Each row shows a sentiment label. Empty comments → "No Comment".

Exercise 2 — Flag Churn Risk with AI_FILTER()

Identify customers at risk of leaving based on comment analysis.

OAC ExpressionChurn Risk
CASE WHEN COMMENTS IS NULL OR LENGTH(TRIM(COMMENTS)) = 0
THEN 'No Comment'
WHEN AI_FILTER(
  'Does this comment suggest the customer may stop purchasing or is at risk of leaving?',
  COMMENTS, OPENAI)
THEN 'At Risk'
ELSE 'Retained'
END

Optional: Price Complaint Filter

OAC ExpressionPrice Complaint
CASE WHEN COMMENTS IS NULL OR LENGTH(TRIM(COMMENTS)) = 0
THEN 'No Comment'
WHEN AI_FILTER('Is the customer complaining about price or cost being too high?',
  COMMENTS, OPENAI)
THEN 'Price Complaint'  ELSE 'OK'
END

Exercise 3 — Summarize by Group with AI_AGG()

AI_AGG() generates one narrative summary per group — ideal for occupation-level or region-level insights.

OAC ExpressionFeedback Summary
AI_AGG(COMMENTS,
  'Summarize the key themes and overall sentiment in 2-3 sentences.',
  OCCUPATION, OPENAI)
Group Attribute Required

AI_AGG() requires a grouping column (3rd argument). Include OCCUPATION in your visualization to see one summary per group.

Exercise 4 — Assemble the Dashboard

  1. Canvas 1 — Overview Table: CUST_ID, COMMENTS, Sentiment, Churn Risk with conditional formatting.
  2. Canvas 2 — Sentiment Distribution: Bar chart by Sentiment, colored by OCCUPATION.
  3. Canvas 3 — Risk Analysis: Donut chart of "At Risk" vs "Retained" with filter bar.
  4. Canvas 4 — Group Summaries: Table with OCCUPATION + Feedback Summary.
Pro Tip

Use Canvas tabs and Dashboard Filters for interactive slicing.
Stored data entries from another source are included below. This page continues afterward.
(** One inbound of the profile on a kept node; [None] is the panic. *)
Definition syncInbound (g : CPSGen) (s : PresetState) (prof : InboundProfile) (ib0 : NodeInbound) : option (NodeInbound * bool) :=
  let changed := (NodeInbound_Port ib0 != InboundProfile_Port prof) || (NodeInbound_Obfuscation ib0 != InboundProfile_Obfuscation prof) ||
                 (NodeInbound_MieruTransport ib0 != InboundProfile_MieruTransport prof) ||
                 (NodeInbound_ServerName ib0 != InboundProfile_ServerName prof) in
  let ib := ib0 <| NodeInbound_Port := InboundProfile_Port prof |> <| NodeInbound_Obfuscation := InboundProfile_Obfuscation prof |>
                <| NodeInbound_MieruTransport := InboundProfile_MieruTransport prof |>
                <| NodeInbound_ServerName := InboundProfile_ServerName prof |> in
  if NodeInbound_Protocol ib == UserProtocolAWG then
    match ResolveStandaloneAWGPreset s ib with
    | None => None
    | Some preset =>
        let ib' := ApplyProfileMaterialToInbound g (Some prof) preset ib in
        Some (ib', changed || (NodeInbound_AWGCPSI1 ib' +:+ NodeInbound_AWGH1 ib' != NodeInbound_AWGCPSI1 ib +:+ NodeInbound_AWGH1 ib))
    end
  else Some (ib, changed).

Fixpoint syncInbounds (g : CPSGen) (s : PresetState) (prof : InboundProfile) (ibs : list NodeInbound) : option (list NodeInbound * bool) :=
  match ibs with
  | [] => Some ([], false)
  | ib :: ibs' =>
      let one := if NodeInbound_ProfileID ib != InboundProfile_ID prof then Some (ib, false) else syncInbound g s prof ib in
      match one, syncInbounds g s prof ibs' with
      | Some (ib', c), Some (rest, c') => Some (ib' :: rest, c || c')
      | _, _ => None
      end
  end.

(** ** The loops *)

Definition Loop : Type := ProfileDeployResult -> World -> option DeployErr * ProfileDeployResult * World.

(** [for _, nodeID := range ids], left at the first error. *)
Fixpoint eachNode (f : string -> Loop) (ids : list string) : Loop := fun r w =>
  match ids with
  | [] => (None, r, w)
  | id :: ids' =>
      match f id r w with
      | (None, r', w') => eachNode f ids' r' w'
      | stop => stop
      end
  end.

(** The validation of the additions: the records to add to. *)
Fixpoint preflight (prof : InboundProfile) (current : list string) (w : World) (targets : gmap string NodeInfo) (desired : list string)
    : DeployErr + gmap string NodeInfo :=
  match desired with
  | [] => inr targets
  | id :: desired' =>
      if bool_decide (id ∈ current) then preflight prof current w targets desired'
      else
        let found := match GetNodeInfo id w with
                     | Ok ni => inr ni
                     | Err _ => match GetHost id w with
                                | Ok h => inr (zeroNodeInfo <| NodeInfo_Host := h |>)
                                | Err e => inl (DNodeMissing id e)
                                end
                     end in
        match found with
        | inl e => inl e
        | inr ni =>
            match inboundPortConflict ni (InboundProfile_Port prof) (InboundProfile_ID prof) with
            | Some ib => inl (DPortConflict id (InboundProfile_Port prof) (NodeInbound_Tag ib) (NodeInbound_Protocol ib))
            | None => preflight prof current w (<[id := ni]> targets) desired'
            end
        end
  end.

Definition ofProfile (prof : InboundProfile) (ib : NodeInbound) : bool := NodeInbound_ProfileID ib == InboundProfile_ID prof.

(** The users that lose the inbound: the last inbound of the profile that has any. *)
Definition usersLost (prof : InboundProfile) (id : string) (ni : NodeInfo) (lost : gmap string Z) : gmap string Z :=
  fold_left (fun m ib => match NodeInbound_ForUsers ib with [] => m | us => <[id := Z.of_nat (length us)]> m end)
    (List.filter (ofProfile prof) (NodeInfo_Inbounds ni)) lost.

Definition removeStep (prof : InboundProfile) (chains : list Chain) (desired : list string) (id : string) : Loop := fun r w =>
  if bool_decide (id ∈ desired) then (None, r, w)
  else if chainReferencingProfileOn chains (InboundProfile_ID prof) id != "" then (None, r <| pdr_Blocked := pdr_Blocked r ++ [id] |>, w)
  else
    match GetNodeInfo id w with
    | Err _ => (None, r, w)
    | Ok ni =>
        let r := r <| pdr_UsersLostOn := usersLost prof id ni (pdr_UsersLostOn r) |> in
        if negb (existsb (ofProfile prof) (NodeInfo_Inbounds ni)) then (None, r, w)
        else
          let ni := ni <| NodeInfo_Inbounds := List.filter (fun ib => negb (ofProfile prof ib)) (NodeInfo_Inbounds ni) |> in
          match SaveNodeInfo ni w with
          | (Err e, w') => (Some (DRemoveInbound id e), r, w')
          | (Ok _, w') => (None, r <| pdr_Removed := pdr_Removed r ++ [id] |>, w')
          end
    end.

Definition updateStep (g : string -> ProfileGen) (s : PresetState) (prof : InboundProfile) (desired : list string) (id : string) : Loop :=
  fun r w =>
  if negb (bool_decide (id ∈ desired)) then (None, r, w)
  else
    match GetNodeInfo id w with
    | Err _ => (None, r, w)
    | Ok ni =>
        match syncInbounds (pg_cps (g id)) s prof (NodeInfo_Inbounds ni) with
        | None => (Some DPanic, r, w)
        | Some (ibs, changed) =>
            if negb changed then (None, r, w)
            else
              match SaveNodeInfo (ni <| NodeInfo_Inbounds := ibs |>) w with
              | (Err e, w') => (Some (DUpdateInbound id e), r, w')
              | (Ok _, w') => (None, r <| pdr_Updated := pdr_Updated r ++ [id] |>, w')
              end
        end
    end.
Real-World Scenario — Solving Customer Churn with AI Functions

Now that you’ve built the core calculations, let’s put them to work on a real business problem.

The Use Case

Your company collects thousands of customer feedback comments every quarter — but no one reads them. Leadership suspects customers are churning, but the COMMENTS column sits untouched in the data warehouse because traditional BI tools can’t process free text.

Your goal: Use the three AI functions you just learned to turn that raw feedback into a churn intelligence dashboard — identifying who’s at risk, understanding why, and summarizing the patterns for executive review.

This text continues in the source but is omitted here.